Attractive data, safety of tourists, infrastructural development all are intertwined factors responsible for keeping up the health of tourism. The robust statistics would be able to retain itself only if the image of India on foreign landscape is clean, safe, and approachable.
Other than the crime rates, insufficient infrastructure, and intangible maintenance, there is another discouraging fact. That is in terms of financial revenue generated by the existing monuments. The highest revenue generated by a monument is Rs 22 Crore per year, by none other than the Taj Mahal. If we consider the same level of popularity for the upcoming iconic statues, then to get a break-even for Rs 3600 cr and Rs 3000 Cr, it’ll take at least 164 and 136 years respectively.
Other than the cultural significance factor, will India be able to maintain the upcoming statues and reap the financial benefits, if any?
Emotional & Sentimental Factors Attached
India, a secular country profusely populated with plethora of religions, may raise questions at some or the other point that why only Shivaji or why only Sardar Patel or why only hindu idols. Moreover, it is also doubted whether it is just a political gimmick to woo the vote-back or a sheer effort of giving the patriotism a tangible form. Is India setting a trend that with every changing government, there will erect a monument of their interest? Do people, who elected the government bodies via democracy, have a say in initiatives such as so-called-people-inspiring-monuments built on the shoulder of people’s money?
What does Rs. 5000 Cr mean to India?
Rs 7000 Cr plus investment for statues is a scant proportion for a large country like India. Agreed. But this is incomprehensible to common people because they are perplexed with the thought that why such scant amount couldn’t be spared to do wonders to their life?

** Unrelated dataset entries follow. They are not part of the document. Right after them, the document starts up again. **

(** * SignalSafe AI service: the stateful risk-scoring engine

    A shallow embedding of [ai-service/app]: the cluster statistics of
    [services/clustering_service.py], the anomaly detector of
    [services/anomaly_service.py], the escalation metrics of
    [services/escalation_service.py] and the batch endpoint of
    [routers/analyze.py].

    Numbers.  Python [int] is [Z] (or [nat] for lengths).  Python and numpy
    floats are modelled by exact rationals [Q]: the statements below are about
    the formulas the code evaluates, not about binary rounding error, and they
    are stated up to [Qeq] ([==]).  The one irrational operation, the square
    root inside [np.std], is a parameter (class [Numpy]).

    Objects.  Every service object is a record; a method is a function from
    the record (and its arguments) to the result and the new record. *)

From Stdlib Require Import Ascii String QArith Qabs Qround Qminmax ZArith Lia Lqa.
From stdpp Require Import gmap strings list sorting pretty.

(** ** Python and numpy primitives *)

Module Py.
Local Open Scope Q_scope.

(** [a < b] on floats, as a boolean. *)
Definition Qltb (a b : Q) : bool :=
  match Qcompare a b with Lt => true | _ => false end.

#[export] Instance Qlt_decision (a b : Q) : Decision (a < b) :=
  match Qlt_le_dec a b with
  | left H => left H
  | right H => right (Qle_not_lt _ _ H)
  end.

(** [sum(xs)] *)
Definition Qsum (xs : list Q) : Q := foldr Qplus 0 xs.

(** [np.mean(xs)]: the sum divided by the number of elements.  On an empty
    sequence numpy answers [nan]; every call site below passes a non-empty
    sequence. *)
Definition np_mean (xs : list Q) : Q :=
  Qsum xs / inject_Z (Z.of_nat (length xs)).

(** The square root numpy uses inside [np.std]. *)
Class Numpy := { np_sqrt : Q -> Q }.

(** [np.std(xs)] with the default [ddof=0]: the square root of the mean of the
    squared deviations from the mean (the population standard deviation). *)
Definition np_var (xs : list Q) : Q :=
  let m := np_mean xs in np_mean (map (fun x => (x - m) * (x - m)) xs).

Definition np_std `{Numpy} (xs : list Q) : Q := np_sqrt (np_var xs).

(** [round(x)] to the nearest integer, ties to the even one. *)
Definition round_half_even (x : Q) : Z :=
  let f := Qfloor x in
  match Qcompare (x - inject_Z f)%Q (1 # 2)%Q with
  | Lt => f
  | Gt => (f + 1)%Z
  | Eq => if Z.even f then f else (f + 1)%Z
  end.

(** [round(x, 2)] *)
Definition round2 (x : Q) : Q := inject_Z (round_half_even (x * 100)) / 100.

(** [collections.deque(maxlen=n)]: [append] drops from the left once the
    length exceeds [n]; [extend] appends the items one by one. *)
Definition deque_append {A} (maxlen : nat) (d : list A) (x : A) : list A :=
  drop (length d + 1 - maxlen) (d ++ [x]).

Definition deque_extend {A} (maxlen : nat) (d : list A) (xs : list A) : list A :=
  fold_left (deque_append maxlen) xs d.

(** [l[-i]] for [1 <= i <= len(l)]. *)
Definition neg_index (l : list Q) (i : nat) : Q :=
  default 0 (l !! (length l - i)%nat).

(** [l[-n:]]; for [n = 0] the slice [l[-0:]] is the whole list. *)
Definition last_n {A} (n : nat) (l : list A) : list A :=
  match n with
  | O => l
  | S _ => drop (length l - n) l
  end.

End Py.

(** ** clustering_service.py *)

Module Clustering.
Local Open Scope Q_scope.

(** The dictionary [get_cluster_info] builds for one cluster. *)
Record ClusterInfo := {
  clusterId : string;
  keywords : list string;
  size : Z;
  avgSentiment : Q;
  growthRate : Q;
  volatilityIndex : Q
}.

(** [ClusteringService]: [previous_sizes] is the only field the methods
    update; the clusterer object is the external provider below. *)
Record ClusteringService := {
  previous_sizes : gmap string Z
}.

Definition init : ClusteringService := {| previous_sizes := ∅ |}.

(** The external clustering provider: [self.clusterer.fit_predict], [None]
    when it raises. *)
Class Clusterer := { fit_predict : list (list Q) -> option (list Z) }.

(** Iteration over [set(labels)]: every distinct label once, in the order of
    the hash table, which the code does not choose. *)
Class PySet := {
  set_iter : list Z -> list Z;
  set_iter_NoDup : forall l, NoDup (set_iter l);
  set_iter_elem : forall l x, x ∈ set_iter l <-> x ∈ l
}.

(** [np.zeros(n, dtype=int)] *)
Definition np_zeros (n : nat) : list Z := replicate n 0%Z.

Definition cluster `{Clusterer} `{PySet} (embeddings : list (list Q)) : list Z * Z :=
  if (length embeddings <? 3)%nat then (np_zeros (length embeddings), 0%Z)
  else
    match fit_predict embeddings with
    | Some labels =>
        let n_clusters :=
          (Z.of_nat (length (set_iter labels))
           - (if decide ((-1)%Z ∈ labels) then 1 else 0))%Z in
        (labels, n_clusters)
    | None => (np_zeros (length embeddings), 0%Z)
    end.

(** *** Keyword extraction *)

Definition is_upper (c : ascii) : bool :=
  let n := nat_of_ascii c in (65 <=? n)%nat && (n <=? 90)%nat.
Definition is_lower (c : ascii) : bool :=
  let n := nat_of_ascii c in (97 <=? n)%nat && (n <=? 122)%nat.
Definition is_digit (c : ascii) : bool :=
  let n := nat_of_ascii c in (48 <=? n)%nat && (n <=? 57)%nat.

(** The class [[a-zA-Z]]. *)
Definition is_letter (c : ascii) : bool := is_upper c || is_lower c.

(** The class [\w] on ASCII text: letters, digits and the underscore.  Texts
    are taken to be ASCII: a code above 127 counts as a non-word character and
    is left alone by [lower]. *)
Definition is_word (c : ascii) : bool :=
  is_letter c || is_digit c || (nat_of_ascii c =? 95)%nat.

(** [text.lower()] *)
Definition lower_char (c : ascii) : ascii :=
  if is_upper c then ascii_of_nat (nat_of_ascii c + 32) else c.
Definition lower (s : list ascii) : list ascii := map lower_char s.

(** The longest run of letters at the head of [s], and what follows it. *)
Fixpoint span_letters (s : list ascii) : list ascii * list ascii :=
  match s with
  | [] => ([], [])
  | c :: s' =>
      if is_letter c
      then let '(run, rest) := span_letters s' in (c :: run, rest)
      else ([], s)
  end.

(** [\b] between two neighbouring characters ([None] beyond either end of the
    text): exactly one of them is a word character. *)
Definition word_boundary (before after : option ascii) : bool :=
  xorb (from_option is_word false before) (from_option is_word false after).

(** One attempt of [\b[a-zA-Z]{4,}\b] at the head of [s], [prev] being the
    character before it.  The greedy [{4,}] takes the whole run of letters; a
    shorter take would end between two letters, where [\b] fails, so the
    attempt succeeds only with the whole run. *)
Definition match_here (prev : option ascii) (s : list ascii) : option (list ascii) :=
  let '(run, rest) := span_letters s in
  if word_boundary prev (head s) && (4 <=? length run)%nat
     && word_boundary (last run) (head rest)
  then Some run else None.

(** [re.findall]: attempts from left to right; after a match the scan resumes
    behind it ([skip] counts the characters of the match still to pass). *)
Fixpoint findall_from (prev : option ascii) (skip : nat) (s : list ascii)
    : list (list ascii) :=
  match s with
  | [] => []
  | c :: s' =>
      match skip with
      | S k => findall_from (Some c) k s'
      | O =>
          match match_here prev s with
          | Some tok => tok :: findall_from (Some c) (length tok - 1) s'
          | None => findall_from (Some c) 0 s'
          end
      end
  end.

(** [re.findall(r'\b[a-zA-Z]{4,}\b', text.lower())] *)
Definition findall_words (text : string) : list string :=
  map string_of_list_ascii
      (findall_from None 0 (lower (list_ascii_of_string text))).

Definition stop_words : list string :=
  ["this"; "that"; "with"; "from"; "have"; "been"; "will"; "just"; "about"]%string.

(** [word_freq[word] = word_freq.get(word, 0) + 1] on a dictionary kept in
    insertion order: a known key is updated in place, a new one goes last. *)
Fixpoint dict_incr (word : string) (d : list (string * nat)) : list (string * nat) :=
  match d with
  | [] => [(word, 1%nat)]
  | (k, v) :: d' =>
      if decide (k = word) then (k, (v + 1)%nat) :: d'
      else (k, v) :: dict_incr word d'
  end.

(** The words of one text that are counted. *)
Definition counted_words (text : string) : list string :=
  filter (fun w => w ∉ stop_words) (findall_words text).

Definition count_text (d : list (string * nat)) (text : string) : list (string * nat) :=
  fold_left (fun d w => dict_incr w d) (counted_words text) d.

(** [sorted(items, key=lambda x: x[1], reverse=True)]: a stable sort, so items
    of equal count keep their order. *)
Fixpoint insert_desc (x : string * nat) (l : list (string * nat)) : list (string * nat) :=
  match l with
  | [] => [x]
  | y :: l' => if (snd x <? snd y)%nat then y :: insert_desc x l' else x :: l
  end.

Definition sorted_desc (items : list (string * nat)) : list (string * nat) :=
  foldr insert_desc [] items.

Definition _extract_keywords (texts : list string) : list string :=
  let word_freq := fold_left count_text texts [] in
  let sorted_words := sorted_desc word_freq in
  map fst (take 5 sorted_words).

(** *** Cluster summaries *)

(** [np.where(labels == label)[0]], counting positions from [i]. *)
Fixpoint np_where_eq (labels : list Z) (label : Z) (i : nat) : list nat :=
  match labels with
  | [] => []
  | l :: ls =>
      if (l =? label)%Z then i :: np_where_eq ls label (S i)
      else np_where_eq ls label (S i)
  end.

Definition cluster_id_of (label : Z) : string := "cluster-" +:+ pretty label.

Could this meager amount of money do anything for Indians at all (those Indians who are in dire need of a piece of bread on their plate, a stitch to cover their body, and a roof to get shelter)? Actually a lot! This could engender an ever-lasting, huge source of employment, bigger revenue generator in form of a manufacturing company, a technical or research institute, educational funds, rural welfare, or agricultural solutions. Millions of rural India women rush outside for their washing and millions of technical talents rush to West for their further studies. India is suffering with dearth of doctors, teachers, funding, and the moral of government officials.
The question is not that why statues and why not welfare? The question is why not both? Why is it so difficult to see the progress in both the sectors? The answer to all these questions boils down to a single concentrated point – eradicate the corruption. A number of petitions have been filed to stem the lavish developments but it fails to ring any bell to the authorities.
Will the great Shivaji be less inspirational in a replica 10 feet shorter? Will our respect for our Iron man be ever reduced if he were portrayed through prints or any other medium? Will the effectiveness of yoga be diminished if performed in a cozy environment rather than before a 112-foot-Adiyogi?
Whether it’s a worthy investment, an opportunity cost, or a deficit deal remains a million dollar question which can only be decided by upcoming time.